Nakayama H, Inamitsu T, Ohga S, Kai T, Suda M, Matsuzaki A, Ueda K
Department of Paediatrics, Hamanomachi Hospital, Fukuoka, Japan.
Br J Haematol. 1996 Mar;92(3):692-5. doi: 10.1046/j.1365-2141.1996.00386.x.
We describe the case of a 10-year-old girl with chronic myelomonocytic leukaemia with the chromosomal translocation t(8;9)(p11;q34), who had developed tonsillar lymphoma as extramedullary involvement at the initial presentation. The cytogenetic study of the cells in both bone marrow and tonsils demonstrated t(8;9)(p11;q34), despite no malignant features in the bone marrow specimens. She developed acute leukaemic transformation 8 months after diagnosis during chemotherapy for lymphoma. Although etoposide reduced the number of blasts, t(8;9)(p11;q34)-bearing cells were not eradicated.
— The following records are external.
(** X7.  No sequence of requests removes a user or changes a user's key,
    username, password hash or display name: these columns of the old rows
    are a prefix of the new table's. *)
Theorem users_identity_preserved d d' :
  reaches d d' ->
  exists l, map user_ident (users d') = (map user_ident (users d) ++ l)%list.
Proof.
  induction 1 as [|e r d' _ (l & IH)].
  - exists []. now rewrite app_nil_r.
  - destruct (users_step_ident _ _ _ _ (handle_users_step generate_password_hash check_password_hash e r d')) as (l' & E).
    exists (l ++ l')%list. now rewrite E, IH, app_assoc.
Qed.

Lemma link_partner_users (d : database) (uid now : Z) (salt pu : string)
    (a c : users_row) :
  user_by_id uid d = Some a ->
  user_named (lower (strip pu)) d = Some c ->
  users_id c <> users_id a ->
  users (o_db (handle (mk_env (Some uid) now salt None) (POST_link_partner pu) d))
  = map (set_partner (users_id a) (users_id c))
        (map (set_partner (users_id c) (users_id a)) (users d)).
Proof.
  intros Ha Hc Hne. pose proof (user_by_id_key _ _ _ Ha) as Hid. subst uid.
  apply Z.eqb_neq in Hne.
  destruct d as [us ts ms ns k1 k2 k3 k4].
  exec. rewrite Ha. exec. rewrite Hc. exec. rewrite Hne. reflexivity.
Qed.
(* ===================================================================== *)
(** * Proofs: the loops that build a new container *)
(* ===================================================================== *)

Lemma path_lookup dir h start ls p :
  path dir h start ls -> p ∈ ls -> is_Some (h !! p).
Proof.
  revert start. induction ls as [|q ls IH]; intros start Hp Hin.
  - by apply elem_of_nil in Hin.
  - destruct Hp as (_ & nd & Hq & Hp).
    apply elem_of_cons in Hin as [->|Hin]; [by exists nd|by apply (IH _ Hp)].
Qed.

Lemma path_frame dir h h' start ls :
  (forall p, p ∈ ls -> h' !! p = h !! p) ->
  path dir h start ls -> path dir h' start ls.
Proof.
  revert start. induction ls as [|q ls IH]; intros start Hag Hp; [done|].
  destruct Hp as (Hs & nd & Hq & Hp). split; [done|]. exists nd. split.
  - rewrite Hag; [done|by left].
  - apply IH; [|done]. intros p Hin. apply Hag. by right.
Qed.

(** Forwards: from the first cell along [next]. *)
Lemma path_next h pp ls :
  dseg h pp ls None -> path next h (first_or ls None) ls.
Proof.
  revert pp. induction ls as [|p ls IH]; intros pp Hd; [done|].
  destruct Hd as (nd & Hp & _ & Hnx & Hd). split; [done|].
  exists nd. split; [done|]. rewrite Hnx. by apply (IH (Some p)).
Qed.

(** Backwards: from the last cell along [prev]. *)
Lemma path_prev h ls : forall qn,
  dseg h None ls qn -> path prev h (last ls) (rev ls).
Proof.
  induction ls as [|p ls IH] using rev_ind; intros qn Hd; [done|].
  apply dseg_app in Hd as [Hd1 Hd2].
  destruct Hd2 as (nd & Hp & Hpv & _ & _).
  rewrite last_snoc, rev_unit. split; [done|].
  exists nd. split; [done|]. rewrite Hpv.
  replace (from_option Some None (last ls)) with (last ls) by (by destruct (last ls)).
  by apply (IH (first_or [p] qn)).
Qed.

Section Loop.
Variable loop : nat -> heap -> OrderedMap -> option loc -> option (heap * OrderedMap).
Variable calls : Node -> list call.
Variable dir : Node -> option loc.
Hypothesis loop_nil : forall fuel h c, loop fuel h c None = Some (h, c).
Hypothesis loop_step : forall fuel h c p nd,
  h !! p = Some nd ->
  loop (S fuel) h c (Some p) =
  loop fuel (run_calls (calls nd) (h, c)).1 (run_calls (calls nd) (h, c)).2 (dir nd).

(** A loop that, at each node of a path, makes calls on another
    container: the calls are those of the nodes in turn, as the nodes
    were at the start. *)
Lemma loop_spec ls2 : forall fuel h start c lc,
  path dir h start ls2 -> inv h c lc -> ls2 ## lc ->
  (List.length ls2 <= fuel)%nat ->
  exists h' c' lc',
    loop fuel h c start = Some (h', c') /\
    inv h' c' lc' /\
    entries h' lc' =
      fold_left model_call (concat (map calls (nodes_at h ls2))) (entries h lc) /\
    framed h lc h' lc'.
Proof.
  induction ls2 as [|p ls2 IH]; intros fuel h start c lc Hp Hc Hdisj Hfuel.
  - cbn in Hp. subst start. exists h, c, lc. rewrite loop_nil.
    auto using framed_refl.
  - destruct Hp as (-> & nd & Hnd & Hp).
    destruct fuel as [|fuel]; [cbn in Hfuel; lia|].
    rewrite (loop_step _ _ _ _ _ Hnd).
    destruct (run_calls_spec (calls nd) h c lc Hc) as (lc1 & Hc1 & He1 & Hf1).
    destruct (run_calls (calls nd) (h, c)) as [h1 c1]. cbn [fst snd] in *.
    assert (Hag : forall q, q ∈ ls2 -> h1 !! q = h !! q).
    { intros q Hq. apply Hf1; [|by apply (path_lookup _ _ _ _ _ Hp)].
      intros Hq'. apply (Hdisj q); [by right|done]. }
    assert (Hdisj1 : ls2 ## lc1).
    { intros q Hq Hq'. destruct (proj2 Hf1 q Hq') as [?|Hn].
      - apply (Hdisj q); [by right|done].
      - destruct (path_lookup _ _ _ _ _ Hp Hq) as [x Hx]. congruence. }
    destruct (IH fuel h1 (dir nd) c1 lc1) as (h' & c' & lc' & Hl & Hc' & He' & Hf').
    + by apply (path_frame dir h).
    + done.
    + done.
    + cbn in Hfuel. lia.
    + exists h', c', lc'. split; [exact Hl|]. split; [exact Hc'|]. split.
      * rewrite He', He1, (nodes_at_frame h h1) by done.
        rewrite (nodes_at_cons _ _ nd) by done. cbn [map concat].
        by rewrite fold_left_app.
      * by apply (framed_trans h lc h1 lc1).
Qed.

(** The same from a new container, beside a container [om] that the
    loop reads under its read lock. *)
Lemma loop_new h om ls start ls2 :
  inv h om ls -> path dir h start ls2 -> NoDup ls2 ->
  exists h' r lr,
    loop (enough h) h NewOrderedMap start = Some (h', r) /\
    inv h' (RUnlock (RLock om)) ls /\ inv h' r lr /\ ls ## lr /\
    entries h' lr = fold_left model_call (concat (map calls (nodes_at h ls2))) [] /\
    entries h' ls = entries h ls /\
    framed h [] h' lr.
Proof.
  intros Hi Hp Hnd.
  destruct (loop_spec ls2 (enough h) h start NewOrderedMap [])
    as (h' & r & lr & Hl & Hr & He & Hf).
  - done.
  - apply inv_new.
  - intros q _ Hq. inversion Hq.
  - unfold enough.
    pose proof (chain_bound h ls2 Hnd (fun p => path_lookup _ _ _ _ p Hp)). lia.
  - exists h', r, lr. split; [done|].
    destruct (framed_inv h [] h' lr (RUnlock (RLock om)) ls Hf) as (Hi' & He' & Hd').
    + by do 2 apply inv_mu.
    + intros q Hq. inversion Hq.
    + split; [done|]. split; [done|]. split; [intros q Hq Hq'; by apply (Hd' q)|].
      by split.
Qed.
End Loop.
Lemma distinct_rev ks : distinct ks -> distinct (rev ks).
Proof.
  induction ks as [|k ks IH]; [done|]. intros [Hk Hd]. cbn [rev].
  apply distinct_snoc; [by apply IH|].
  apply Forall_forall. intros k' Hk'. apply list_elem_of_In, in_rev, list_elem_of_In in Hk'.
  rewrite Forall_forall in Hk. apply key_eqb_false_sym. by apply Hk.
Qed.

Lemma distinct_filter (f : key * any -> bool) l :
  distinct (map fst l) -> distinct (map fst (filter f l)).
Proof.
  induction l as [|e l IH]; [done|]. intros [He Hd]. rewrite filter_cons.
  assert (Forall (fun k' => key_eqb e.1 k' = false) (map fst (filter f l))) as Hf.
  { apply Forall_forall. intros k Hk. rewrite Forall_forall in He. apply He.
    apply list_elem_of_fmap in Hk as (x & -> & Hx). apply list_elem_of_fmap.
    exists x. split; [done|]. by apply list_elem_of_filter in Hx as [_ Hx]. }
  destruct (decide (f e)); [|by apply IH].
  cbn [map distinct]. split; [done|by apply IH].
Qed.

Lemma nodes_at_rev h ls : nodes_at h (rev ls) = rev (nodes_at h ls).
Proof.
  induction ls as [|p ls IH]; [done|].
  cbn [rev]. rewrite nodes_at_app, IH, nodes_at_unfold.
  destruct (h !! p) as [nd|] eqn:E.
  - by rewrite (nodes_at_cons _ _ nd) by done.
  - rewrite nodes_at_unfold, E. change (nodes_at h []) with (@nil Node).
    by rewrite app_nil_r.
Qed.

(** [Set] calls on pairs with keys that are not nil and differ, on a new
    container, leave these pairs. *)
Lemma fold_calls_distinct (l : list (key * any)) :
  Forall (fun e => is_nil e.1 = false) l -> distinct (map fst l) ->
  fold_left model_call (map (fun e => CallSet e.1 e.2) l) [] = l.
Proof.
  intros Hnn Hd.
  rewrite <- (fold_assoc_set_distinct l []) at 2 by done.
  generalize (@nil (key * any)) as acc.
  induction l as [|e l IH]; intros acc; [done|].
  apply Forall_cons in Hnn as [He Hnn]. destruct Hd as [_ Hd].
  cbn [map fold_left model_call]. rewrite He. by apply IH.
Qed.

Lemma Reverse_spec h om ls :
  inv h om ls ->
  exists h' r lr,
    Reverse h om = Some (h', RUnlock (RLock om), r) /\
    inv h' (RUnlock (RLock om)) ls /\ inv h' r lr /\ ls ## lr /\
    entries h' lr = rev (entries h ls) /\ entries h' ls = entries h ls /\
    framed h [] h' lr.
Proof.
  intros Hi.
  destruct (loop_new Reverse_loop (fun nd => [CallSet (Key nd) (Value nd)]) prev)
    with (h := h) (om := om) (ls := ls) (start := last ls) (ls2 := rev ls)
    as (h' & r & lr & Hl & Hi' & Hr & Hd & He & Heo & Hf).
  - intros fuel h0 c. by destruct fuel.
  - intros fuel h0 c p nd Hp. cbn [Reverse_loop run_calls fold_left do_call fst snd].
    rewrite Hp. by destruct (Set_ h0 c (Key nd) (Value nd)) as [[h1 c1] e1].
  - done.
  - apply (path_prev h ls None). apply Hi.
  - apply NoDup_ListNoDup, List.NoDup_rev, NoDup_ListNoDup. apply Hi.
  - exists h', r, lr. unfold Reverse. change (tail (RLock om)) with (tail om).
    rewrite (inv_tail _ _ _ Hi), Hl. split; [done|]. do 3 (split; [done|]).
    split; [|by split]. rewrite He, nodes_at_rev.
    assert (forall l : list Node,
      concat (map (fun nd => [CallSet (Key nd) (Value nd)]) l) =
      map (fun e : key * any => CallSet e.1 e.2) (map (fun nd => (Key nd, Value nd)) l)) as Hc.
    { induction l as [|nd l IHl]; [done|]. cbn. by rewrite IHl. }
    rewrite Hc, map_rev. fold (entries h ls). apply fold_calls_distinct.
    + apply Forall_forall. intros e He'. apply list_elem_of_In, in_rev, list_elem_of_In in He'.
      pose proof (inv_nonnil_entries _ _ _ Hi) as Hnn. rewrite Forall_forall in Hnn.
      by apply Hnn.
    + rewrite map_rev. apply distinct_rev. rewrite keys_entries. apply Hi.
Qed.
Complete remission was obtained following an unrelated bone marrow transplantation. The clinical characteristics of this patient are similar to those of the patients with t(8;9)(p11;q34 or q32) or t(8;13)(p11;q11 or q12) reported previously. The unusual progression of the disease might be associated with the presence of (8;9)(p11;q34), suggesting a part in the 8p11 myeloproliferative syndrome.